Director Jason Reitman

CT: The script came to me through Jason Reitman. I think I just ran into him and he said I have our next project. And I love working with him so much that I literally said okay. And I think he said it was the story of a mom having her third kid and that was it. And then I knew there would be something interesting there. But I would be honest, I wasn’t like oh, that sounds amazing. I was like okay. And then when I read it, Diablo did something with the material that you think you know, and you think this feels like a subject matter that feels familiar, and she really presented it on the page as something that wasn’t familiar. And I think that is what resonated with me and felt really honest and really truthful. And I related not just through my own experiences but through my other friends who had kids and what they experienced. I thought it was funny and I thought it was a story that wasn’t just for parents, that’s what I liked about it too and it feels like a standalone movie, and not just for a specific audience, it feels like something that anybody can enjoy, because there’s a lot of comedy and a lot of that hardship and pain.

Role of Father-Husband

CT: I think that obviously my character Marlo isn’t every woman, and her husband isn’t either and I think it’s this story and these people so you enjoy watching them go through it. But I don’t think, I know when you make a movie you are trying to say everybody is this right?
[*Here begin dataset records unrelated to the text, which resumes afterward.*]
(** * react-console: the console renderer of [src/index.js]

    [src/index.js] holds two revisions of the module, one after the other:
    - lines 1-293, embedded below as [RevA] (anchors and images are rendered,
      no tag validation, [render] without a [try]);
    - lines 294-627, embedded below as [RevB] (tag allow-list, [render] with a
      [try]/[catch], no anchor or image handling).

    Conventions of the embedding:
    - a JavaScript string is a [string]; [toLowerCase] is the ASCII part of
      [String.prototype.toLowerCase], so a statement that depends on the
      letters of a name is made for ASCII names ([asciiName]);
    - a style object is an association list in property-iteration order,
      which is insertion order for property names that are no array index;
      a statement that depends on the order is made for names that do not
      start with a digit ([plainKeys]);
    - a style value is the text that string concatenation yields for it
      (the number [0] of [fontSize: 0] is ["0"]);
    - the [subs] array that [recursivelyConcatenate] mutates through
      [push] is threaded: every function takes it and returns it;
    - [render] is given its three arguments (the defaults [console] and
      ["log"] are the caller's to supply); the assignment to the [name] of
      a wrapper at line 345 changes nothing that is observed here. *)

From Stdlib Require Import String Ascii List Bool Arith Lia.
Import ListNotations.
Set Warnings "-register-all".
Open Scope list_scope.
Open Scope string_scope.

(** ** Characters and strings *)

Definition isUpper (c : ascii) : bool :=
  Nat.leb 65 (nat_of_ascii c) && Nat.leb (nat_of_ascii c) 90.

Definition isLower (c : ascii) : bool :=
  Nat.leb 97 (nat_of_ascii c) && Nat.leb (nat_of_ascii c) 122.

Definition lowerChar (c : ascii) : ascii :=
  if isUpper c then ascii_of_nat (nat_of_ascii c + 32) else c.

(** [String.prototype.toLowerCase]. *)
Fixpoint toLowerCase (s : string) : string :=
  match s with
  | EmptyString => EmptyString
  | String c s' => String (lowerChar c) (toLowerCase s')
  end.

Definition startsWithChar (c : ascii) (s : string) : bool :=
  match s with
  | String d _ => Ascii.eqb c d
  | EmptyString => false
  end.

Definition tail (s : string) : string :=
  match s with
  | String _ s' => s'
  | EmptyString => EmptyString
  end.

(** [contains needle s]: [needle] occurs in [s] ([String.prototype.includes]). *)
Fixpoint contains (needle s : string) : bool :=
  String.prefix needle s ||
  match s with
  | EmptyString => false
  | String _ s' => contains needle s'
  end.

Definition newline : string := String (ascii_of_nat 10) EmptyString.

(** ** Style objects *)

Definition StyleMap : Type := list (string * string).

Fixpoint lookup (k : string) (o : StyleMap) : option string :=
  match o with
  | [] => None
  | (k', v) :: o' => if String.eqb k' k then Some v else lookup k o'
  end.

(** [o[k] = v]: an existing property keeps its place, a new one goes last. *)
Fixpoint setProp (k v : string) (o : StyleMap) : StyleMap :=
  match o with
  | [] => [(k, v)]
  | (k', v') :: o' =>
      if String.eqb k' k then (k', v) :: o' else (k', v') :: setProp k v o'
  end.

Definition assign1 (target : StyleMap) (source : option StyleMap) : StyleMap :=
  match source with
  | None => target
  | Some src => fold_left (fun o kv => setProp (fst kv) (snd kv) o) src target
  end.

(** [Object.assign(target, ...sources)]; an [undefined] source is skipped. *)
Definition objectAssign (target : StyleMap) (sources : list (option StyleMap))
  : StyleMap :=
  fold_left assign1 sources target.

Definition keys (o : StyleMap) : list string := map fst o.

(** A style object has each property once. *)
Definition wfStyle (o : StyleMap) : Prop := NoDup (keys o).

(** ** Props and host instances *)

(** The attribute values [styleForType] inspects with [typeof].  A number
    is given by the text that string concatenation yields for it. *)
Inductive JsVal : Type :=
| JUndefined
| JString (s : string)
| JNumber (text : string).

(** [v + "px"] and ["url(" + v + ")"]: the string a value concatenates as. *)
Definition toStr (v : JsVal) : string :=
  match v with
  | JUndefined => "undefined"
  | JString s => s
  | JNumber text => text
  end.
So there was something beautiful, because it’s always hard when you have a story that is kind of being driven by one character when you have to kind of play this partnership, but the movie isn’t really about that, right? This movie is really about her solo journey in her head and what she is going through, but then how do you keep this husband alive? And then what tends to happen is that character turns into a bad husband or a husband that is cheating. And that just felt so easy and we wanted to make it very clear that he is not a bad guy and that she is not not in love with him and it’s not as simple as that. She wants to be in this relationship but time just kind of had eaten away at that relationship. And I do think on different levels, different degrees, I do think kids will rob a relationship sometimes, especially three. And when it gets to that place where it’s so overwhelming, the relationship that suffers is that of the couple, because everything kind of goes to the kids. And so I was so impressed with Ron, because that is really a difficult character to walk into, and to also have a guy be okay with that. A lot of male actors are not okay with that, they want to be the super dad. And Ron and I actually, our kids go to the same school, so we knew each other a little bit. And now it’s strange, I see them dropped off and I go, hey husband! Movie husband. And he is a completely different father in his kids’ lives too, but I think the circumstances of where this family finds themselves, and they are not living with affluence and they are not living with great resources or access to great resources to kind of help them out, they are economically having a tough time, he has to work. And the human condition of him kind of taking advantage of that, getting out of the house, it’s a very human thing to watch. And then to come home and just want to get on a videogame, I mean I never watched the movie and went oh God, I get that. I get that. I even sometimes come home and are like God, I would love to just sit and watch ‘Judge Judy’ right now.